(Dataset entries)
········

Lemma namex_run np n s D dirty R path name x : ready n s D dirty R -> fs_ok sb D -> starts_at s R path x -> typed D x -> room R -> (size dirty < bhead)%nat -> length name = Z.to_nat DIRSIZ ->
  exists v nm s', namex (S fuel) path np name s = Ret (v, nm) s' /\ named n D dirty R (path_walk D np x (elems path)) v s'
  /\ (v <> None -> np = true -> exists e, last (elems path) = Some e /\ is_name nm e).
Proof.
  intros Rd F Hst Hty Hroom Hsz Hname. pose proof Rd as [(P & O) Hn Hsb T]. assert (forall j, slot j -> 0 <= R j) as HR by (intros j Hj; by apply (it_ref _ _ _ _ _ _ T)).
  assert (exists ip s1, (if nth 0 path 0 =? slash then iget ROOTDEV ROOTINO
     else let* p := this_proc in let* pr := get_proc p in match p_cwd pr with Some c => idup c | None => panic "kerneltrap" end) s = Ret ip s1
     /\ slot ip /\ i_inum (getinode s1 ip) = x /\ ready n s1 D dirty (radd R ip 1)) as (ip & s1 & E & Hip & Hino & R1).
  { unfold starts_at in Hst. pose proof (it_len _ _ _ _ _ _ T) as Hlen. destruct (nth 0 path 0 =? slash).
    - subst x. destruct (iget_run pid start sb n s P D dirty R None ROOTINO O T (proj1 Hty)) as (i & f & E & Hi & T' & Ei & _); [destruct Hroom as (j & k & _ & Hj & _ & Ej & _); eauto|].
      exists i, (upd_inode i f s). split; [done|]. split; [done|]. split; [rewrite getinode_upd, decide_True by (done || by rewrite Hlen); done|]. by eapply ready_upd.
    - destruct Hst as (p & c & Ep & Ec & Hc & HRc & ->). destruct (idup_run pid start sb n s P D dirty R None c O T Hc HRc) as [E T']. exists c, (upd_inode c ref_up s). split.
      + rewrite (bind_ret_eq _ _ s p s) by (by apply this_proc_ret). rewrite (bind_ret_eq _ _ s (getproc s p) s) by done. by rewrite Ec.
      + split; [done|]. split; [rewrite getinode_upd, decide_True by (done || by rewrite Hlen); done|]. by eapply ready_upd. }
  destruct (namex_loop np (S (length path)) n s1 D dirty R ip path name x R1 F Hip Hino Hty HR Hroom Hsz Hname ltac:(lia)) as (v & nm & s2 & E2 & H). exists v, nm, s2. split; [|done].
  unfold namex. by erewrite bind_ret_eq by exact E.
Qed.
End Name.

········

### Task prompt
Return only those lines of the records that contain the string "unfold".

### Exercise solution
  { unfold starts_at in Hst. pose proof (it_len _ _ _ _ _ _ T) as Hlen. destruct (nth 0 path 0 =? slash).
  unfold namex. by erewrite bind_ret_eq by exact E.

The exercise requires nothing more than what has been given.